───── RECORDS SHOWN

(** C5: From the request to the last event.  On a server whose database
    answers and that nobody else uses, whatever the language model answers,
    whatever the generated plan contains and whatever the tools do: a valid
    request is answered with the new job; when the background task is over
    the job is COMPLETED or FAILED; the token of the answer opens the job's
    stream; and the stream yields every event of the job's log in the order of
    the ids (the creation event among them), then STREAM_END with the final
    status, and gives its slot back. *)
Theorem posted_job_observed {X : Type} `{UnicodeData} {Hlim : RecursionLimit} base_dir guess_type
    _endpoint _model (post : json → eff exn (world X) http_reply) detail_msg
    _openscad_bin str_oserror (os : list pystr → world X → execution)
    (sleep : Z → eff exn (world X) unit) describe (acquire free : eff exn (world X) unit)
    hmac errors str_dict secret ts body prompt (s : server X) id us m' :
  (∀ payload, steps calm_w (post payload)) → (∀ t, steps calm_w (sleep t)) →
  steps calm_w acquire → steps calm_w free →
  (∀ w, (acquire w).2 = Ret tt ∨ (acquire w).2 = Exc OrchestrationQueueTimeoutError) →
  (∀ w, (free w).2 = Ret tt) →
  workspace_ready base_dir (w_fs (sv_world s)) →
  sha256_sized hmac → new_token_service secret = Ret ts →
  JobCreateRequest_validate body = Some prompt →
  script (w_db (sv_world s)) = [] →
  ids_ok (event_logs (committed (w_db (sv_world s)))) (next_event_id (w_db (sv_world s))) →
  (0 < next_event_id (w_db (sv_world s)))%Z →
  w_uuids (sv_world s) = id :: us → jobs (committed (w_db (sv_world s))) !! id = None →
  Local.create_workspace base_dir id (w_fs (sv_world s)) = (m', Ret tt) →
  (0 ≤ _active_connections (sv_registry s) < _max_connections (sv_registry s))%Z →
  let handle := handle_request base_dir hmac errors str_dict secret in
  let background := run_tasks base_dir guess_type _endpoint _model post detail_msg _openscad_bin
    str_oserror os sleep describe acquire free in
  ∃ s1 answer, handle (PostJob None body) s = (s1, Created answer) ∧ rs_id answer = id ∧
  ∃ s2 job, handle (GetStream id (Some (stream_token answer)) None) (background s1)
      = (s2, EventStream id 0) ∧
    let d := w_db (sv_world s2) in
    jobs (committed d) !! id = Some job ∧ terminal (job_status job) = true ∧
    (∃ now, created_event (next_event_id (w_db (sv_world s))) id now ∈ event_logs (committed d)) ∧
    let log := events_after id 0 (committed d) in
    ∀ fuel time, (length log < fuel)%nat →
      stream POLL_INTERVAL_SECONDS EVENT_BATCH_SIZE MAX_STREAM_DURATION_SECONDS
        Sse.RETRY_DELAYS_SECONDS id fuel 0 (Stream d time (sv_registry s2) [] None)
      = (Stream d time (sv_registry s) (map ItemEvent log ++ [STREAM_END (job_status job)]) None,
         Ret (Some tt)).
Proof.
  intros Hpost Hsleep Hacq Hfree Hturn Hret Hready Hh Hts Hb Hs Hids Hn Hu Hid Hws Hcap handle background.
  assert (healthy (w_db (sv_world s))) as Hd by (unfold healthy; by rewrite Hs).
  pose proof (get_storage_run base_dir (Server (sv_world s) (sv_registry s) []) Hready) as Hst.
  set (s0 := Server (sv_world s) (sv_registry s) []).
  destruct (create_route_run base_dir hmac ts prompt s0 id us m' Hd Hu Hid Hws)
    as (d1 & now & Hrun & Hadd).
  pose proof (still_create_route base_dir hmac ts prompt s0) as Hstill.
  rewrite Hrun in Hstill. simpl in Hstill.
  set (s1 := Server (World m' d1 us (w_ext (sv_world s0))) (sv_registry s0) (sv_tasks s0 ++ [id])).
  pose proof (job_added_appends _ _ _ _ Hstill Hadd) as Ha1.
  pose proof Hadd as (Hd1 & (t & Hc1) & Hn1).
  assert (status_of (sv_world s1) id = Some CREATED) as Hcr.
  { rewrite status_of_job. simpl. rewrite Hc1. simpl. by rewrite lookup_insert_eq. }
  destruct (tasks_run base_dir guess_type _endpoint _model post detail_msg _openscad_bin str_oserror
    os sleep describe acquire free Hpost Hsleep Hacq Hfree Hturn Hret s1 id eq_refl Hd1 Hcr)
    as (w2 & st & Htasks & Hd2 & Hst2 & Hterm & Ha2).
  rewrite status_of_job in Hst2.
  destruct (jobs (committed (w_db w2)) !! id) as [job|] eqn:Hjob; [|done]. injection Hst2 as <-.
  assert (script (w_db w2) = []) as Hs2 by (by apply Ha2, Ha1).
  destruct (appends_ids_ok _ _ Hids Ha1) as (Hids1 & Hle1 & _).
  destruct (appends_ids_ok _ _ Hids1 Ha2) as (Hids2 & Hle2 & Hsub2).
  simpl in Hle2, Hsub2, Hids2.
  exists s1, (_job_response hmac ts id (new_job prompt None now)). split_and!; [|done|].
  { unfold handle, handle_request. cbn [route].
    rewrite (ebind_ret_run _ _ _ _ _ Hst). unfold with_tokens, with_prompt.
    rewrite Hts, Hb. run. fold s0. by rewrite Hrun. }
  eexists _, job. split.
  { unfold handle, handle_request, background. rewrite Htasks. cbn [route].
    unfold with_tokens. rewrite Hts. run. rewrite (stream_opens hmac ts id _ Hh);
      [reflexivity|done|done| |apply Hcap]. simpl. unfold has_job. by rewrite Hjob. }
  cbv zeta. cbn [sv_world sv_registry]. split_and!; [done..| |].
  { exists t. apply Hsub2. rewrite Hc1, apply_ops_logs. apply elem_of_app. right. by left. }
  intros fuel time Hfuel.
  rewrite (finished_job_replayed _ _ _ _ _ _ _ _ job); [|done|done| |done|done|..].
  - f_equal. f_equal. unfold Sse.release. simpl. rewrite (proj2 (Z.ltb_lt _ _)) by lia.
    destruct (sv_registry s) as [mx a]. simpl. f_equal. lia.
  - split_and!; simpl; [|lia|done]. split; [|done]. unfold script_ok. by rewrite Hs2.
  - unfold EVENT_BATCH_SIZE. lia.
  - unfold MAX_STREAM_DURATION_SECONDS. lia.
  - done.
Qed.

──────────

WORK INSTRUCTION - Lines from the top of the data above through the line containing "str_oserror os sleep" must be repeated exactly. All other lines stay out.

TASK SOLUTION -
(** C5: From the request to the last event.  On a server whose database
    answers and that nobody else uses, whatever the language model answers,
    whatever the generated plan contains and whatever the tools do: a valid
    request is answered with the new job; when the background task is over
    the job is COMPLETED or FAILED; the token of the answer opens the job's
    stream; and the stream yields every event of the job's log in the order of
    the ids (the creation event among them), then STREAM_END with the final
    status, and gives its slot back. *)
Theorem posted_job_observed {X : Type} `{UnicodeData} {Hlim : RecursionLimit} base_dir guess_type
    _endpoint _model (post : json → eff exn (world X) http_reply) detail_msg
    _openscad_bin str_oserror (os : list pystr → world X → execution)
    (sleep : Z → eff exn (world X) unit) describe (acquire free : eff exn (world X) unit)
    hmac errors str_dict secret ts body prompt (s : server X) id us m' :
  (∀ payload, steps calm_w (post payload)) → (∀ t, steps calm_w (sleep t)) →
  steps calm_w acquire → steps calm_w free →
  (∀ w, (acquire w).2 = Ret tt ∨ (acquire w).2 = Exc OrchestrationQueueTimeoutError) →
  (∀ w, (free w).2 = Ret tt) →
  workspace_ready base_dir (w_fs (sv_world s)) →
  sha256_sized hmac → new_token_service secret = Ret ts →
  JobCreateRequest_validate body = Some prompt →
  script (w_db (sv_world s)) = [] →
  ids_ok (event_logs (committed (w_db (sv_world s)))) (next_event_id (w_db (sv_world s))) →
  (0 < next_event_id (w_db (sv_world s)))%Z →
  w_uuids (sv_world s) = id :: us → jobs (committed (w_db (sv_world s))) !! id = None →
  Local.create_workspace base_dir id (w_fs (sv_world s)) = (m', Ret tt) →
  (0 ≤ _active_connections (sv_registry s) < _max_connections (sv_registry s))%Z →
  let handle := handle_request base_dir hmac errors str_dict secret in
  let background := run_tasks base_dir guess_type _endpoint _model post detail_msg _openscad_bin
    str_oserror os sleep describe acquire free in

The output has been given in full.